Pertama Kali Menginjak Bumi Minahasa Demi Membuktikan Kecantikannya

By , Selasa, 20 Januari 2015 | 19:50 WIB

Ini kali pertama saya menginjak kaki Bumi Minahasa. Kecantikan dan kekayaan alamnya saya buktikan sepanjang jalan perjalanan menuju Cagar Alam Tangkoko Batuangus, Batu Putih.

Hamparan hijau di perbukitan kanan kiri jalan membuat mata enggan berkedip. Jarak antara gunung dan pantai tidak terbentang jauh, tapi lika-likunya membuat perbedaan yang teramat berarti pada suasana perkampungan. Dusun di gunung terlihat asri dalam kesejukan dan kenyamanan. Sementara desa di tepi pantai tampak khas dengan lambaian nyiur dan perahu nelayan tertambat.

Pada sebuah puncak bukit yang kami lalui. Gunung Dua Saudara, berdiri tegak diketinggian 1.351 m. gunung yang termasuk kategori stratovolcano – gunung berapi tinggi dan mengerucut, terdiri atas lava dan abu vulkanik yang mengeras ini bertetangga dengan Gunung Tangkoko (1.109 m).

Kawasan Tangkoko dibagi menjadi empat bagian: taman wisata alam batuputih (615 ha), Cagar Alam Tangkoko Batuangus (3.196 ha), Cagar Alam Dua Saudara (4.299 ha), serta Taman Wisata Alam Batuangus (635 ha). Dengan pembagian seperti ini, tidak heran jika banyak ilmuan dan peneliti yang melakukan penelitian di Cagar Alam Tangkoko. Di sini setidaknya terdapat 26 jenis mamalia (10 jenis endemic Sulawesi), 180 jenis burung (59 jenis endemic Sulawesi dan 5 endemik Sulawesi Utara), dan 15 jenis reptile dan amfibi. Dua primate Sulawesi yang mendiaminya sangat terkenal: monyet hitam (mocaca nigra) dan tangkasi (tarcius spectrum).

Keunikan Taman Wisata Alam (TWA) Batu Putih menjadi incaran pejalan lokal dan mancanegara. Disebut pertama, biasanya berkunjung di akhir pekan untuk menikmati suasana pantai. Datang bersama keluarga dan menggelar makan siang.

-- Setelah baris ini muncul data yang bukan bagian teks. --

Lemma split_at_query_suffix q : split_at "?" (query_suffix q) = ("", q).
Proof. by destruct q. Qed.

Section Routes.
  Variables (h uid : string).
  Hypothesis uid_plain : plain_segment uid = true.

Lemma url_route_index_path (tail : string) q :
    no_char "?" tail = true ->
    url_route h (h +:+ "/indexes/" +:+ uid +:+ "/" +:+ tail +:+ query_suffix q)
    = (index_route uid tail, q).
  Proof.
    intros Ht. destruct (plain_segment_no_char _ uid_plain) as [Hs Hq].
    unfold url_route. rewrite strip_prefix_app, !string_app_assoc.
    rewrite split_at_app by (rewrite !no_char_app, Hq, Ht; reflexivity).
    rewrite split_at_query_suffix, string_app_nil_r, <- !string_app_assoc. simpl.
    unfold path_route. url_compute. rewrite split_at_app by done.
    url_compute. by rewrite string_app_nil_r.
  Qed.
End Routes.

(** ** Reading a query and a filter *)

(** All the pieces between the separators [c]. *)
Fixpoint split_all (c : ascii) (s : string) : list string :=
  match s with
  | EmptyString => [""]
  | String d s' =>
      if Ascii.eqb c d then "" :: split_all c s'
      else match split_all c s' with
           | [] => [String d ""]
           | x :: r => String d x :: r
           end
  end.

(** [k1=v1&k2=v2...] as pairs. *)
Definition query_params (q : option string) : list (string * string) :=
  match q with
  | None => []
  | Some s => map (fun kv => let '(k, v) := split_at "=" kv in (k, default "" v)) (split_all "&" s)
  end.

Fixpoint assoc {A} (k : string) (l : list (string * A)) : option A :=
  match l with [] => None | (k', v) :: l' => if String.eqb k k' then Some v else assoc k l' end.

Definition digit_value (c : ascii) : option nat :=
  let n := nat_of_ascii c in if (Nat.leb 48 n && Nat.leb n 57)%bool then Some (n - 48) else None.

Fixpoint parse_digits (acc : nat) (s : string) : option nat :=
  match s with
  | EmptyString => Some acc
  | String c s' => d ← digit_value c; parse_digits (acc * 10 + d) s'
  end.

(** A decimal number, as the engine reads [offset] and [limit]. *)
Definition parse_nat_dec (s : string) : option nat :=
  match s with EmptyString => None | _ => parse_digits 0 s end.

Fixpoint trim_left (s : string) : string :=
  match s with String c s' => if Ascii.eqb c " " then trim_left s' else s | EmptyString => s end.

Fixpoint rev_onto (s acc : string) : string :=
  match s with EmptyString => acc | String c s' => rev_onto s' (String c acc) end.

Definition rev_string (s : string) : string := rev_onto s "".

Definition trim (s : string) : string := rev_string (trim_left (rev_string (trim_left s))).

(** The filters the engine reads: [attribute = value]. *)
Definition parse_filter (f : string) : option (string * string) :=
  match split_at "=" f with
  | (a, Some v) => let a' := trim a in let v' := trim v in
                   if String.eqb a' "" || String.eqb v' "" then None else Some (a', v')
  | (_, None) => None
  end.

(** ** The engine's state *)

(** The ten settings routes of [settings.rs], by their [Settings] key. *)
Definition settings_routes : list (string * string) :=
  [("synonyms", "/synonyms"); ("stopWords", "/stop-words"); ("rankingRules", "/ranking-rules");
   ("filterableAttributes", "/filterable-attributes"); ("sortableAttributes", "/sortable-attributes");
   ("distinctAttribute", "/distinct-attribute"); ("searchableAttributes", "/searchable-attributes");
   ("displayedAttributes", "/displayed-attributes"); ("pagination", "/pagination");
   ("faceting", "/faceting")].

(** The engine's default settings, per route. *)
Definition default_settings : gmap string json :=
  list_to_map
    [("/synonyms", JObject []); ("/stop-words", JArray []);
     ("/ranking-rules",
        JArray (map JString ["words"; "typo"; "proximity"; "attribute"; "sort"; "exactness"]));
     ("/filterable-attributes", JArray []); ("/sortable-attributes", JArray []);
     ("/distinct-attribute", JNull); ("/searchable-attributes", JArray [JString "*"]);
     ("/displayed-attributes", JArray [JString "*"]);
     ("/pagination", JObject [("maxTotalHits", JNumber 1000)]);
     ("/faceting", JObject [("maxValuesPerFacet", JNumber 100)])].

Record IndexState := {
  ix_primary_key : option string;
  ix_settings : gmap string json;
  ix_documents : list json
}.

Definition new_index (pk : option string) : IndexState :=
  {| ix_primary_key := pk; ix_settings := default_settings; ix_documents := [] |}.

(** An enqueued update. *)
Inductive Update :=
| USettings (uid route : string) (value : json) (merge : bool)
| UResetSettings (uid route : string)
| UAddDocuments (uid : string) (docs : list json) (primary_key : option string)
| UDeleteByFilter (uid : string) (filter : string)
| UCreateIndex (uid : string) (primary_key : option string)
| UDeleteIndex (uid : string).

Definition update_uid (u : Update) : string :=
  match u with
  | USettings uid _ _ _ | UResetSettings uid _ | UAddDocuments uid _ _
  | UDeleteByFilter uid _ | UCreateIndex uid _ | UDeleteIndex uid => uid
  end.

Definition update_type (u : Update) : string :=
  match u with
  | USettings _ _ _ _ | UResetSettings _ _ => "settingsUpdate"
  | UAddDocuments _ _ _ => "documentAdditionOrUpdate"
  | UDeleteByFilter _ _ => "documentDeletion"
  | UCreateIndex _ _ => "indexCreation"
  | UDeleteIndex _ => "indexDeletion"
  end.

Record Engine := {
  en_indexes : gmap string IndexState;
  en_queue : list (nat * Update);    (** oldest first *)
  en_tasks : gmap string json;       (** [/tasks/<id>] answers, by id *)
  en_next_uid : nat;
  en_clock : nat
}.

(** Time passes only when the poller sleeps. *)
Definition engine_sleep (d : nat) (e : Engine) : Engine :=
  {| en_indexes := en_indexes e; en_queue := en_queue e; en_tasks := en_tasks e;
     en_next_uid := en_next_uid e; en_clock := en_clock e + d |}.

#[export] Instance engine_clock : Clock Engine :=
  {| now := en_clock; sleep_for := engine_sleep; now_sleep_for _ _ := eq_refl |}.

(** ** Applying an update *)

(** An error body of the engine. *)
Definition meili_error_json (code message : string) : json :=
  JObject [("message", JString message); ("code", JString code); ("type", JString "invalid_request");
           ("link", JString ("https://docs.meilisearch.com/errors#" +:+ code))].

Berbeda dari wisatawan asing, kunjungan mereka ke TWA Batu Putih kebanyakan untuk menikmati wisata alam. Untuk itu, mereka menginap cukup lama, antara 3 hingga 4 hari. Berbeda pula dari pada peneliti. Mereka bisa menginap berbulan-bulan seperti saya dan tim peneliti yang tinggal selama hampir sebulan untuk mengambil gambar Tarsius. Satwa nokturnal kecil bermata besar menonjol itu berdiam di hutan Tangkoko dan baru akan terlihat setelah matahari terbenam.